Task directions
What you write should be an exact copy of the material, from its first line through the line containing "mjoin (replicate (Z.to_nat n) l).".

==== Stored data

(* ===== verification/PyList.v ===== *)
(** * Python list and int primitives used by [src/main.py]

    CPython's semantics of the operations the program applies to lists
    and ints, written out with their error cases: floor division,
    [range], list repetition, slicing and item assignment.  Each comes
    with the lemmas the chunking argument needs (slices of adjacent index
    ranges concatenate; assignment in range writes exactly one slot). *)

From S2P Require Import Prelude.

Open Scope Z_scope.

(** ** Definitions *)

(** [a // b]: floor division; [ZeroDivisionError] when [b = 0].  [Z.div]
    rounds toward minus infinity, as Python does for negative operands. *)
Definition py_floordiv (a b : Z) : PyResult Z :=
  if decide (b = 0) then Raise ZeroDivisionError else Ok (a / b).

Notation "a // b" := (py_floordiv a b) (at level 40, left associativity) : py_scope.

(** [range(n)]: [0, 1, ..., n-1], empty when [n <= 0]. *)
Definition py_range (n : Z) : list Z := Z.of_nat <$> seq 0 (Z.to_nat n).

(** [l * n]: [n] copies of [l] in a row, empty when [n <= 0]. *)
Definition py_list_mul {A} (l : list A) (n : Z) : list A :=
  mjoin (replicate (Z.to_nat n) l).

(** The bound of a slice with step 1 (CPython's [PySlice_AdjustIndices]):
    a negative index counts from the end, then the index is clamped to
    [[0, len]]. *)
Definition py_slice_index (len i : Z) : Z :=
  if decide (i < 0) then Z.max 0 (i + len) else Z.min i len.

(** [l[start:stop]]: never raises; empty when the adjusted [stop] is not
    past the adjusted [start]. *)
Definition py_slice {A} (l : list A) (start stop : Z) : list A :=
  let n := Z.of_nat (length l) in
  let s := py_slice_index n start in
  let e := py_slice_index n stop in
  take (Z.to_nat (e - s)) (drop (Z.to_nat s) l).

Notation "l .[ s : e ]" := (py_slice l s e) (at level 1, s at level 99, e at level 99) : py_scope.

(** [l[i] = x]: a negative index counts from the end; outside
    [[-len, len)] the assignment raises [IndexError] and [l] is unchanged. *)
Definition py_setitem {A} (l : list A) (i : Z) (x : A) : PyResult (list A) :=
  let n := Z.of_nat (length l) in
  let j := if decide (i < 0) then i + n else i in
  if decide (0 ≤ j < n) then Ok (<[Z.to_nat j := x]> l) else Raise IndexError.

Open Scope py_scope.

(** ** Floor division *)

Lemma py_floordiv_ok (a b : Z) : b ≠ 0 → a // b = Ok (a / b).
Proof. intros Hb. unfold py_floordiv. by rewrite decide_False. Qed.

Lemma py_floordiv_zero (a : Z) : a // 0 = Raise ZeroDivisionError.
Proof. reflexivity. Qed.

#[export] Hint Rewrite py_floordiv_zero : pysimpl.

(** ** [range] and repetition *)

Lemma length_py_range (n : Z) : length (py_range n) = Z.to_nat n.
Proof. unfold py_range. by rewrite length_fmap, length_seq. Qed.

Lemma py_range_nonpos (n : Z) : n ≤ 0 → py_range n = [].
Proof. intros Hn. unfold py_range. by replace (Z.to_nat n) with 0%nat by lia. Qed.

Lemma py_range_succ (n : Z) : 0 ≤ n → py_range (n + 1) = py_range n ++ [n].
Proof.
  intros Hn. unfold py_range.
  replace (Z.to_nat (n + 1)) with (S (Z.to_nat n)) by lia.
  rewrite seq_S, fmap_app. simpl. by rewrite Z2Nat.id.
Qed.

Lemma py_list_mul_singleton {A} (x : A) (n : Z) :
  py_list_mul [x] n = replicate (Z.to_nat n) x.
Proof. unfold py_list_mul. induction (Z.to_nat n) as [|k IH]; simpl; [done|]. by rewrite IH. Qed.

(** ** Slicing *)

Lemma py_slice_index_in (len i : Z) : 0 ≤ i ≤ len → py_slice_index len i = i.
Proof. intros Hi. unfold py_slice_index. rewrite decide_False by lia. lia. Qed.

Lemma py_slice_index_bounds (len i : Z) : 0 ≤ len → 0 ≤ py_slice_index len i ≤ len.
Proof. unfold py_slice_index. case_decide; lia. Qed.

(** Inside the list, a slice is [take]/[drop] on the plain indices. *)
Lemma py_slice_in {A} (l : list A) (s e : Z) :
  0 ≤ s → s ≤ e → e ≤ Z.of_nat (length l) →
  l.[s : e] = take (Z.to_nat (e - s)) (drop (Z.to_nat s) l).
Proof.
  intros. unfold py_slice. by rewrite !py_slice_index_in by lia.
Qed.

Lemma length_py_slice {A} (l : list A) (s e : Z) :
  0 ≤ s → s ≤ e → e ≤ Z.of_nat (length l) →
  length (l.[s : e]) = Z.to_nat (e - s).
Proof.
  intros. rewrite py_slice_in by done.
  rewrite length_take, length_drop. lia.
Qed.

(** Slices of two adjacent ranges concatenate to the slice of their union. *)
Lemma py_slice_adjacent {A} (l : list A) (a b c : Z) :
  0 ≤ a → a ≤ b → b ≤ c → c ≤ Z.of_nat (length l) →
  l.[a : b] ++ l.[b : c] = l.[a : c].
Proof.
  intros. rewrite !py_slice_in by lia.
  replace (Z.to_nat b) with (Z.to_nat a + Z.to_nat (b - a))%nat by lia.
  rewrite <- drop_drop, take_take_drop. f_equal. lia.
Qed.

Lemma py_slice_empty {A} (l : list A) (s e : Z) :
  0 ≤ e → e ≤ s → s ≤ Z.of_nat (length l) → l.[s : e] = [].
Proof.
  intros. unfold py_slice. rewrite !py_slice_index_in by lia.
  by replace (Z.to_nat (e - s)) with 0%nat by lia.
Qed.

Lemma py_slice_full {A} (l : list A) : l.[0 : Z.of_nat (length l)] = l.
Proof.
  rewrite py_slice_in by lia. rewrite Z.sub_0_r, Nat2Z.id. simpl.
  by rewrite take_ge.
Qed.

Lemma py_slice_nil {A} (s e : Z) : ([] : list A).[s : e] = [].
Proof. unfold py_slice. by rewrite drop_nil, take_nil. Qed.

#[export] Hint Rewrite @py_slice_nil : pysimpl.

(** ** Item assignment *)

Lemma py_setitem_in {A} (l : list A) (i : Z) (x : A) :
  0 ≤ i < Z.of_nat (length l) →
  py_setitem l i x = Ok (<[Z.to_nat i := x]> l).
Proof.
  intros Hi. unfold py_setitem. repeat case_decide; done || lia.
Qed.

(** The assignment fails exactly outside [[-len, len)]. *)
Lemma py_setitem_raise {A} (l : list A) (i : Z) (x : A) :
  py_setitem l i x = Raise IndexError ↔ ¬ (- Z.of_nat (length l) ≤ i < Z.of_nat (length l)).
Proof.
  unfold py_setitem. split.
  - repeat case_decide; intros Hr; try discriminate; lia.
  - intros Hout. repeat case_decide; done || lia.
Qed.

Lemma length_py_setitem {A} (l l' : list A) (i : Z) (x : A) :
  py_setitem l i x = Ok l' → length l' = length l.
Proof.
  unfold py_setitem. case_decide; intros Hok; simplify_eq; by rewrite length_insert.
Qed.

(** ** Behaviour on concrete values *)

Example py_floordiv_negative : (-7) // 2 = Ok (-4).
Proof. reflexivity. Qed.

Example py_slice_negative : [1; 2; 3; 4].[-3 : -1] = [2; 3].
Proof. reflexivity. Qed.

Example py_slice_clamped : [1; 2; 3].[1 : 10] = [2; 3].
Proof. reflexivity. Qed.

Example py_setitem_negative : py_setitem [0; 0; 0] (-1) 5 = Ok [0; 0; 5].
Proof. reflexivity. Qed.

Example py_setitem_out_of_range : py_setitem [0; 0] 2 5 = Raise IndexError.
Proof. reflexivity. Qed.

Lemma py_slice_adjacent_witness : [1; 2; 3; 4].[0 : 1] ++ [1; 2; 3; 4].[1 : 4] = [1; 2; 3; 4].[0 : 4].
Proof. apply py_slice_adjacent; simpl; lia. Defined.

========

Written answer
(* ===== verification/PyList.v ===== *)
(** * Python list and int primitives used by [src/main.py]

    CPython's semantics of the operations the program applies to lists
    and ints, written out with their error cases: floor division,
    [range], list repetition, slicing and item assignment.  Each comes
    with the lemmas the chunking argument needs (slices of adjacent index
    ranges concatenate; assignment in range writes exactly one slot). *)

From S2P Require Import Prelude.

Open Scope Z_scope.

(** ** Definitions *)

(** [a // b]: floor division; [ZeroDivisionError] when [b = 0].  [Z.div]
    rounds toward minus infinity, as Python does for negative operands. *)
Definition py_floordiv (a b : Z) : PyResult Z :=
  if decide (b = 0) then Raise ZeroDivisionError else Ok (a / b).

Notation "a // b" := (py_floordiv a b) (at level 40, left associativity) : py_scope.

(** [range(n)]: [0, 1, ..., n-1], empty when [n <= 0]. *)
Definition py_range (n : Z) : list Z := Z.of_nat <$> seq 0 (Z.to_nat n).

(** [l * n]: [n] copies of [l] in a row, empty when [n <= 0]. *)
Definition py_list_mul {A} (l : list A) (n : Z) : list A :=
  mjoin (replicate (Z.to_nat n) l).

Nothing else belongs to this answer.